Unfortunately for me, Amazon doesn’t currently offer a llama dress (I’m researching ways to remedy this situation. I mean, how dare they!). Adding one to my already chock full-ama virtual shopping cart wasn’t an option, so venturing out into the non-Amazon, scary Russian roulette interwebs shopping realm was my last resort to fulfilling my dream.
On meowpinky.com, my eyes grazed this dress, and like any responsible social media user in her mid to late 30s, I immediately screenshot it and polled my Facebook friends as to whether I should purchase it. To no one’s surprise, the answer was yes. I decided on green, even though it was available in many colors, because I wanted to make my new llama friend feel like she was in nature, chomping on hay or grass or whatever llamas eat. (Mental note: Must make time to research what llamas actually eat.)
I anxiously awaited my new llama dress, but she didn’t arrive by the first day of school. In fact, she didn’t arrive until last week because she journeyed all the way from China, and upon arrival in the U.S., meandered her way from the West Coast to Louisiana like the free-range camelid she is.
When she finally arrived, I tore into her packaging with glee and unfurled her to view her full glory. And while she is glorious, she’s not quite the glorious that I was expecting. She looks rather cheap, and I’m quite scandalized by her appearance. She’s honestly gloriously terrible, and I love her even more because of it.

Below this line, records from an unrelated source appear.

Lemma commitAccount_keyed blockHeight entry :
  keeps keyed_step (commitAccount blockHeight entry).
Proof.
  destruct entry as [address state]. unfold commitAccount.
  apply keeps_bind; [apply _| |intros _].
  { apply (keeps_weaken same_pool); [apply same_pool_keyed|].
    apply putState_pool. }
  destruct (negb _).
  - intros sf Hk. simpl. by apply pool_keyed_delete.
  - intros sf Hk. unfold updateCandidate.
    destruct (cachedCandidates sf !! address) as [c|] eqn:Hc; simpl; [|done].
    apply pool_keyed_insert; [|done]. simpl. by apply Hk.
Qed.

Lemma CommitStateChanges_keyed blockHeight tsf vote executions :
  keeps keyed_step (CommitStateChanges blockHeight tsf vote executions).
Proof.
  assert (Hw : forall A (m : M A), keeps same_pool m -> keeps keyed_step m).
  { intros A m. apply keeps_weaken, same_pool_keyed. }
  unfold CommitStateChanges.
  apply keeps_bind; [apply _| |intros _].
  { intros sf. unfold recoverCandidates.
    destruct (_ && _); [|done].
    destruct (getCandidates sf _) as [l|]; [|done].
    destruct (CandidatesToMap l) as [m|] eqn:Hm; [|done].
    intros _. simpl. by apply (CandidatesToMap_keyed l). }
  apply keeps_bind; [apply _|apply Hw, handleTsf_pool|intros _].
  apply keeps_bind; [apply _|apply handleVote_keyed|intros _].
  apply keeps_bind; [apply _| |intros _].
  { intros sf. apply keeps_forM_; [apply _..|apply commitAccount_keyed]. }
  apply keeps_bind; [apply _| |intros _].
  { intros sf. apply Hw. apply keeps_forM_; [apply _..|intros [addr contract]].
    unfold commitContract.
    apply keeps_bind; [apply _|keeps_by_cases|intros c]. apply putState_pool. }
  apply keeps_bind; [apply _| |intros _].
  { apply Hw, keeps_forM_; [apply _..|intros e]. unfold commitExecution.
    intros sf. destruct (cachedAccount sf !! _).
    - etransitivity; [|apply putState_pool]. done.
    - destruct (getState sf _); [apply putState_pool|done]. }
  apply keeps_bind; [apply _| |intros _].
  { apply Hw. unfold accountTrie_Commit. keeps_by_cases. }
  apply keeps_bind; [apply _| |intros _].
  { apply Hw. unfold persistCandidates.
    apply keeps_bind; [apply _| |intros l].
    { apply keeps_wrapErr. keeps_by_cases. }
    apply keeps_bind; [apply _| |intros bs].
    { apply keeps_wrapErr, liftR_pool. }
    apply keeps_bind; [apply _| |intros _];
      apply keeps_wrapErr; unfold liftE; keeps_by_cases. }
  apply Hw. unfold persistRoots, trieDB_Put, liftE.
  repeat first
    [ apply keeps_bind; [apply _| |intros ?]
    | apply keeps_wrapErr
    | keeps_by_cases ].
Qed.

You see, the person who brought her into being simply printed her outline in black on a giant piece of army green vinyl and then IRONED ON THE ENTIRE PIECE OF ARMY GREEN VINYL, OFF CENTER NO LESS, ONTO AN UNMATCHED MOSS GREEN DRESS.
Her poor pockets resemble two marsupial pouches, she is of the camel family dammit, that look like they have both housed five too many babies.
I would wear her to school to parade her around, despite being poorly made (It’s not her fault.), but she’s too short to wear even with leggings. So me showing her off like a proud mama displaying pics of her newborn on Insta, Facebook, and WordPress will have to suffice as her first and last public appearance.
I’d love to hear about your online shopping mishaps!